How is this approach applicable to physical health?
Patients who are physically ill often need to gain a psychodynamic understanding of their situation. Hypnotherapy is used not only for removing symptoms or for giving direct suggestions. Hypnotherapy also has to do with the patient's interpretation and image of the situation, which involves a deeper level of understanding and change.
What difficulties have you encountered in pursuing a career in medical hypnosis?
One of the problems in this field is that there is no formal training for medical hypnosis. One has to find one's own way. There are no institutes of medical hypnosis. There is varied training, and one has to find one's own mentors.
What have you learned from this work?
Throughout my hospital-based career, I have seen the need for relaxation training, with or without hypnosis, for hospitalized patients. Giving patients medication is not the answer to help them adjust to the hospital situation at all. Taking the time to talk with patients, explaining procedures, and paying attention to their mental state is more important. I have found that relatively little time is spent paying attention to patients' mental state. Their physical state and their basic needs are taken care of. However, if patients indicate that they are having anxiety, they are given tranquilizers. Sedating patients doesn't create positive moods and affects that aid healing. I see the role of hypnosis in the hospital as helping to allay patients' fears and anxieties. Usually, hospitalized patients are placed in a passive, dependent role. Not only do patients need to be involved in the decision-making process with regard to their care. They also need to become a force for healing themselves.

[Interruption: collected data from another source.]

(** [login] *)
Definition login (users : list User) (username_ password_ : option string)
  : Result :=
  if negb (truthy username_) || negb (truthy password_)
  then failure "Username and password required"
  else
    match username_, password_ with
    | Some un, Some pw =>
        match
          find (fun u => String.eqb (lower (username u)) (lower un)) users
        with
        | None => failure "Invalid username or password"
        | Some u =>
            if negb (String.eqb (hash_password pw) (password u))
            then failure "Invalid username or password"
            else
              {| success := true;
                 message := "Login successful";
                 user := Some {| i_id := id u;
                                 i_username := username u;
                                 i_email := email u;
                                 i_role := role u |} |}
        end
    | _, _ => failure "Username and password required"
    end.

(** The accounts [ensure_file_exists] writes when there is no file. *)
Definition default_users : list User :=
  [ {| id := uuid4 0;
       username := "admin";
       password := hash_password "admin123";
       email := "admin@chronominerals.com";
       role := "Administrator";
       created_at := now 0 |};
    {| id := uuid4 1;
       username := "investor1";
       password := hash_password "investor123";
       email := "investor@example.com";
       role := "Investor";
       created_at := now 1 |};
    {| id := uuid4 2;
       username := "researcher1";
       password := hash_password "research123";
       email := "researcher@example.com";
       role := "Researcher";
       created_at := now 2 |} ].

(** [ensure_file_exists]: the content of [users.json] afterwards;
    [None] is a file that does not exist. *)
Definition ensure_file_exists (users_file : option (list User))
  : list User :=
  match users_file with
  | Some users => users
  | None => default_users
  end.
(** A list of raw connections either fails every handshake or splits at
    the first one that passes. *)
Lemma first_handshaken (tls : Socket -> bool) (conns : list Socket) :
  Forall (fun raw => tls raw = false) conns
  \/ exists bad good more,
       conns = bad ++ good :: more
       /\ Forall (fun raw => tls raw = false) bad
       /\ tls good = true.
Proof.
induction conns as [|c conns IH]; [left; constructor|].
destruct (tls c) eqn:Hc.
- right. exists [], c, conns. repeat split; [constructor|exact Hc].
- destruct IH as [IH|(bad & good & more & -> & Hbad & Hgood)].
  + left. now constructor.
  + right. exists (c :: bad), good, more. repeat split; [now constructor|exact Hgood].
Qed.

Lemma filter_all_failed (tls : Socket -> bool) (conns : list Socket) :
  Forall (fun raw => tls raw = false) conns ->
  filter (fun raw => tls raw = true) conns = [].
Proof.
induction 1 as [|c conns Hc _ IH]; [reflexivity|].
rewrite filter_cons_False by congruence. exact IH.
Qed.

Lemma ssl_loop_dispatches (f1 : nat) :
  forall (n : nat) (conns : list Socket),
    (length conns <= n)%nat ->
    forall (tail : list (option Socket)) (fuel : nat) (m : Machine Script.World),
      tail = [] \/ (exists rest, tail = None :: rest) ->
      Script.incoming (env (server m)) = map Some conns ++ tail ->
      (length conns < f1)%nat ->
      (length conns < fuel)%nat ->
      exists m',
        serveForever_loop (Script.ssl f1) fuel m = (Returns tt, m')
        /\ anonymous (operations (d_ptr (server m')))
           = anonymous (operations (d_ptr (server m)))
             ++ map (fun raw =>
                       HandleRequestTask
                         (sslSocket (mkSslSocket raw (configuration (d_ptr (server m))))))
                  (filter (fun raw => Script.tls_ok (env (server m)) raw = true) conns)
        /\ Script.closed (env (server m')) = Script.closed (env (server m))
        /\ Script.incoming (env (server m')) = tl tail
        /\ Script.listener_closed (env (server m'))
           = Script.listener_closed (env (server m))
        /\ started (server m') = started (server m)
        /\ stopped (server m') = stopped (server m)
        /\ named (operations (d_ptr (server m')))
           = named (operations (d_ptr (server m))).
Proof.
induction n as [|n IH]; intros conns Hn tail fuel m Htail Hin Hf1 Hfuel.
- destruct conns; [|simpl in Hn; lia].
  destruct fuel as [|fuel]; [simpl in Hfuel; lia|].
  destruct (ssl_getRequest_script f1 (server m) [] (tl tail))
    as (_ & Hnull & Hend); [constructor|exact Hf1|].
  destruct Htail as [->|[rest ->]].
  + eexists. split.
    * apply serveForever_loop_break, serveForever_body_accept_failed.
      exact (Hend Hin).
    * cbn. rewrite app_nil_r. now repeat split.
  + eexists. split.
    * apply serveForever_loop_break, serveForever_body_accept_failed.
      exact (Hnull Hin).
    * cbn. rewrite app_nil_r. now repeat split.
- destruct fuel as [|fuel]; [simpl in Hfuel; lia|].
  destruct (first_handshaken (Script.tls_ok (env (server m))) conns)
    as [Hall|(bad & good & more & -> & Hbad & Hgood)].
  + rewrite (filter_all_failed _ _ Hall).
    destruct (ssl_getRequest_script f1 (server m) conns (tl tail))
      as (_ & Hnull & Hend); [exact Hall|exact Hf1|].
    destruct Htail as [->|[rest ->]].
    * eexists. split.
      -- apply serveForever_loop_break, serveForever_body_accept_failed.
         rewrite app_nil_r in Hin. exact (Hend Hin).
      -- cbn. rewrite app_nil_r. now repeat split.
    * eexists. split.
      -- apply serveForever_loop_break, serveForever_body_accept_failed.
         exact (Hnull Hin).
      -- cbn. rewrite app_nil_r. now repeat split.
  + rewrite length_app in Hn, Hf1, Hfuel. cbn [length] in Hn, Hf1, Hfuel.
    rewrite map_app in Hin. cbn [map] in Hin. rewrite <- app_assoc in Hin.
    cbn [app] in Hin.
    destruct (ssl_getRequest_script f1 (server m) bad (map Some more ++ tail))
      as (Hok & _ & _); [exact Hbad|lia|].
    pose proof (serveForever_body_admitted (Script.ssl f1) _ m _ _
                  (Hok good Hgood Hin) eq_refl) as Hb.
    erewrite serviceActions_go_on in Hb by reflexivity.
    rewrite (serveForever_loop_continue _ _ _ _ Hb).
    match type of Hb with _ = (_, ?m1) =>
      destruct (IH more ltac:(lia) tail fuel m1 Htail)
        as (m' & El & Ha & Hc & Hi & Hl & Hs & Ht & Hnm);
        [reflexivity|lia|lia|]
    end.
    exists m'. split; [exact El|].
    rewrite Ha, Hc, Hi, Hl, Hs, Ht, Hnm.
    rewrite filter_app, (filter_all_failed _ _ Hbad).
    rewrite filter_cons_True by exact Hgood.
    cbn. rewrite <- app_assoc. now repeat split.
Qed.
Lemma searchPostalCodeValue_frame (country postalCode : option Json.t)
      (fuzzy : bool) :
  exists res added,
    forall tr,
      searchPostalCodeValue statements country postalCode fuzzy tr
      = (Resolved res, tr ++ added).
Proof.
  destruct (negb (Json.truthy country) || negb (Json.truthy postalCode)) eqn:E.
  { eexists. exists []. intro tr. rewrite app_nil_r.
    now apply searchPostalCodeValue_missing. }
  apply orb_false_iff in E as [Hc Hp].
  apply negb_false_iff in Hc, Hp.
  destruct (Json.isText country && Json.isText postalCode) eqn:Htext.
  - apply andb_true_iff in Htext as [Tc Tp].
    apply isText_ofText in Tc as [c ->]. apply isText_ofText in Tp as [p ->].
    destruct (searchPostalCode_frame (Some c) (Some p) fuzzy)
      as (res & added & Hrun).
    exists res, added. intro tr. rewrite searchPostalCodeValue_text. apply Hrun.
  - eexists. exists []. intro tr. rewrite app_nil_r.
    now apply searchPostalCodeValue_no_trim.
Qed.

(** The entry of a batch answer that belongs to a search. *)
Lemma searchMultipleFrom_spec (objects : list Search.t) :
  exists entries added,
    (forall results tr,
        searchMultipleFrom statements (map Some objects) results tr
        = (Resolved (results ++ entries), tr ++ added))
    /\ Forall2
         (fun search entry =>
            exists res,
              (forall tr, exists tr',
                  searchPostalCodeValue statements (Search.country search)
                                        (Search.postalCode search)
                                        (fuzzyUnlessFalse search) tr
                  = (Resolved res, tr'))
              /\ entry = batchEntry search res)
         objects entries.
Proof.
  induction objects as [|search rest IH].
  - exists [], []. split; [|constructor].
    intros results tr. now rewrite !app_nil_r.
  - destruct IH as (entries & added & Hrun & Hall).
    destruct (searchPostalCodeValue_frame (Search.country search)
                (Search.postalCode search) (fuzzyUnlessFalse search))
      as (res & added1 & Hone).
    exists (batchEntry search res :: entries), (added1 ++ added).
    split.
    + intros results tr. cbn [map searchMultipleFrom]. unfold bind.
      rewrite Hone, Hrun, <- !app_assoc. reflexivity.
    + constructor; [|exact Hall].
      exists res. split; [|reflexivity].
      intro tr. eexists. apply Hone.
Qed.
Definition findAllAutocomplete
    (filter : option AutocompleteFilter) (limit : option Z)
  : R (list AutocompleteItem) :=
  ((if UserRoleChecker.isChildOwner currentUser then
      if notOwnFilter filter then throwR ForbiddenError else retR tt
    else retR tt) ;;;
   BookingRepository.findAllAutocomplete autocompleteRows filter limit)%read.

End Service.

End BookingService.

(** ** The child payload and listing arguments *)

(** database/models/child: the enumerators of [type] and [size]. *)
Inductive ChildType : Type := boy | girl.

Inductive ChildSize : Type := toddler | preschooler | schoolAged.

Module ChildInput.
(** The [data] payload of the child's create and update. *)
Record t : Type := mk {
  owner : Id;
  name : string;
  type : ChildType;
  breed : string;
  size : ChildSize;
  bookings : option (list Id)
}.

(** [data.owner = v] *)
Definition set_owner (v : Id) (d : t) : t :=
  mk v (name d) (type d) (breed d) (size d) (bookings d).
End ChildInput.

(** api/child/types/childFilterInput *)
Record ChildFilter : Type := mkChildFilter {
  childFilter_id : option Id;
  childFilter_owner : option Id;
  childFilter_name : option string;
  childFilter_type : option ChildType;
  childFilter_breed : option string;
  childFilter_size : option ChildSize;
  childFilter_createdAtRange : option Range
}.

(** The child filter [{}]. *)
Definition emptyChildFilter : ChildFilter :=
  mkChildFilter None None None None None None None.

Record ChildArgs : Type := mkChildArgs {
  childArgs_filter : option ChildFilter;
  childArgs_limit : Z;
  childArgs_offset : Z;
  childArgs_orderBy : option string
}.

(** ** services/childService *)

Module ChildService.

Section Service.

Variable currentUser : User.
(** * The Celery autoscaler of [gemini_fastapi/scaler.py]

    A shallow embedding of [ScalingConfig] and [CeleryScaler]: the scaling
    policy ([should_scale], the desired-worker expression of
    [scale_workers]), the worker life cycle ([scale_up], [scale_down],
    [cleanup]) and one iteration of the control loop ([run]).

    Integers are [Z]; [datetime] values are microseconds on a [Z] clock;
    Python floats are IEEE binary64 values ([spec_float], precision 53,
    [emax] 1024); the [worker_processes] dict is an association list in
    insertion order whose values are references into a table of [Popen]
    objects; exceptions and the state of the scaler are threaded by a small
    state-and-exception monad. *)

From Stdlib Require Import ZArith Lia Bool String Ascii.
From Stdlib Require Import Floats.SpecFloat.
From stdpp Require Import base list.

Local Open Scope Z_scope.

(* ===================================================================== *)
(** ** Python numbers *)

Module PyFloat.

Definition prec : Z := 53.
Definition emax : Z := 1024.

(** The literal [0.2]: the binary64 value nearest to 1/5, which is
    7205759403792794 * 2^-55 (bit pattern 0x3FC999999999999A). *)
Definition lit_0_2 : spec_float := S754_finite false 7205759403792794 (-55).
(** [0.8] is 0x3FE999999999999A and [0.3] is 0x3FD3333333333333. *)
Definition lit_0_8 : spec_float := S754_finite false 7205759403792794 (-53).
Definition lit_0_3 : spec_float := S754_finite false 5404319552844595 (-54).

(** [float(n)] for a Python int: round to nearest, ties to even; an int
    too large for a double gives [None] (Python raises OverflowError). *)
Definition of_int (n : Z) : option spec_float :=
  match binary_normalize prec emax n 0 false with
  | S754_infinity _ => None
  | S754_nan => None
  | f => Some f
  end.

Definition mul (x y : spec_float) : spec_float := SFmul prec emax x y.

(** [int(f)]: truncation toward zero; [None] on an infinity or a NaN
    (Python raises OverflowError, respectively ValueError). *)
Definition to_int (f : spec_float) : option Z :=
  match f with
  | S754_zero _ => Some 0
  | S754_finite s m e =>
      let a := match e with
               | Zneg k => Z.shiftr (Zpos m) (Zpos k)
               | _ => Z.shiftl (Zpos m) e
               end in
      Some (if s then - a else a)
  | _ => None
  end.

(** [int(n * f)] for an int [n] and a float [f]: the int operand is
    converted first, the product is rounded once, then truncated. *)
Definition int_of_int_times (n : Z) (f : spec_float) : option Z :=
  match of_int n with
  | Some x => to_int (mul x f)
  | None => None
  end.

End PyFloat.

(* ===================================================================== *)
(** ** Configuration: the dataclass [ScalingConfig] *)

Record ScalingConfig : Type := mkConfig {
  min_workers : Z;
  max_workers : Z;
  tasks_per_worker : Z;
  check_interval : Z;               (* seconds *)
  scale_up_threshold : spec_float;
  scale_down_threshold : spec_float;
  cooldown_period : Z;              (* seconds *)
  worker_startup_time : Z;          (* seconds *)
  worker_prefix : string
}.
Definition value_eqb (a b : Value) : bool :=
  match a, b with
  | VString x, VString y => x =? y
  | VNumber x, VNumber y => (x =? y)%Z
  | _, _ => false
  end.

(** [a > b], within one type. *)
Definition value_gtb (a b : Value) : bool :=
  match a, b with
  | VString x, VString y => String.ltb y x
  | VNumber x, VNumber y => (y <? x)%Z
  | _, _ => false
  end.

Definition property (d : TokenRecord) (name : string) : option Value :=
  if name =? "uid" then Some (VString (uid d))
  else if name =? "hashedToken" then Some (VString (hashedToken d))
  else if name =? "ttl" then Some (VNumber (ttl d))
  else if name =? "originUrl" then option_map VString (originUrl d)
  else None.

Definition passes (d : TokenRecord) (f : Filter) : bool :=
  match property d (f_property f) with
  | Some v =>
      match f_op f with
      | OpEq => value_eqb v (f_value f)
      | OpGt => value_gtb v (f_value f)
      end
  | None => false
  end.

Definition matches (q : Query) (e : Entity) : bool :=
  kind_eqb (key_kind (ent_key e)) (q_kind q)
  && forallb (passes (ent_data e)) (q_filters q).

(** [datastore.createQuery(kind)] *)
Definition createQuery (kind : Kind) : Query :=
  mkQuery kind false [].

(** [query.select('__key__')] *)
Definition select_key (q : Query) : Query :=
  mkQuery (q_kind q) true (q_filters q).

(** [query.filter(property, operator, value)] *)
Definition filter (q : Query) (property : string) (op : Operator) (v : Value) : Query :=
  mkQuery (q_kind q) (q_keys_only q) (q_filters q ++ [mkFilter property op v]).

(** [datastore.key(kind)]: an incomplete key. *)
Definition key (kind : Kind) : Key :=
  mkKey kind None.

(** A request reaches the backend: it is logged and meets its fate. *)
Definition request (c : Call) (w : World) : option Error * World :=
  match faults w with
  | [] => (None, mkWorld (entities w) (clock w) (rng w) [] (calls w ++ [c]))
  | f :: fs => (f, mkWorld (entities w) (clock w) (rng w) fs (calls w ++ [c]))
  end.

Definition with_entities (es : list Entity) (w : World) : World :=
  mkWorld es (clock w) (rng w) (faults w) (calls w).

(** [datastore.runQuery(query)], fulfilled with [result[0]].  A keys-only
    query is answered with the same entities: of these the store reads the
    key and nothing else. *)
Definition runQuery (q : Query) : Promise (list Entity) :=
  fun w =>
    match request (CallRunQuery q) w with
    | (Some err, w') => (inl err, w')
    | (None, w') => (inr (List.filter (matches q) (entities w')), w')
    end.

Definition max_id (es : list Entity) : Z :=
  fold_right (fun e m => Z.max (Js.num (key_id (ent_key e))) m) 0%Z es.
Record ProcessState : Type := { ExitStatus : Z }.

Definition Success (p : option ProcessState) : result bool :=
  match p with
  | None => Panic
  | Some st => Ret (ExitStatus st =? 0)
  end.

End exec.

Inductive GOOS : Type := windows | other_os.

Definition ping_argv (goos : GOOS) (host : string) : list string :=
  match goos with
  | windows => ["ping"; "-n"; "1"; "-w"; "1000"; host]%string
  | other_os => ["ping"; "-c"; "1"; "-W"; "1"; host]%string
  end.

Section PingHost.

(** The state [cmd.Run()] leaves in [cmd.ProcessState], by command line. *)
Variable Run : list string -> option exec.ProcessState.
Variable goos : GOOS.

Definition pingHost (host : string) : result bool :=
  let ProcessState := Run (ping_argv goos host) in
  exec.Success ProcessState.

End PingHost.

(** ** [resolveHostname] *)

Section ResolveHostname.

(** [net.LookupAddr]: the names and the error, if any. *)
Variable LookupAddr : string -> list string * option string.

Definition resolveHostname (ip : string) : result string :=
  let (names, err) := LookupAddr ip in
  match err, names with
  | Some _, _ => Ret EmptyString
  | None, [] => Ret EmptyString
  | None, hostname :: _ =>
      (* hostname[len(hostname)-1]: index -1 on the empty string panics *)
      match String.length hostname with
      | O => Panic
      | S k =>
          match String.get k hostname with
          | Some c =>
              if Ascii.eqb c "."%char
              then Ret (String.substring 0 k hostname)
              else Ret hostname
          | None => Panic
          end
      end
  end.

End ResolveHostname.

(** ** [scanSubnet]

    The prober and the resolver stand for [pingHost] and [resolveHostname]
    together with the environment they query: functions of the printed
    address. *)

(** [func(i, j int) bool { return devices[i].IP[3] < devices[j].IP[3] }] *)
Definition less (a b : Device) : bool := final_octet (IP a) <? final_octet (IP b).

What do you see as future directions in this field?
In the future, more work needs to be done not only with patients, but also with health professionals. Hospital personnel often do not see the value of helping patients through nonorthodox techniques. Nurses, physicians, and surgeons may be ignorant of or biased negatively against these techniques. These treatment personnel must be educated with regard to the value of hypnosis. For example, the surgeon mentioned in the preceding article, who called to ask me about the hypnosis for the woman who underwent a bronchoscopy, later referred several hospitalized patients to me because he saw how effective hypnosis had been in this one case.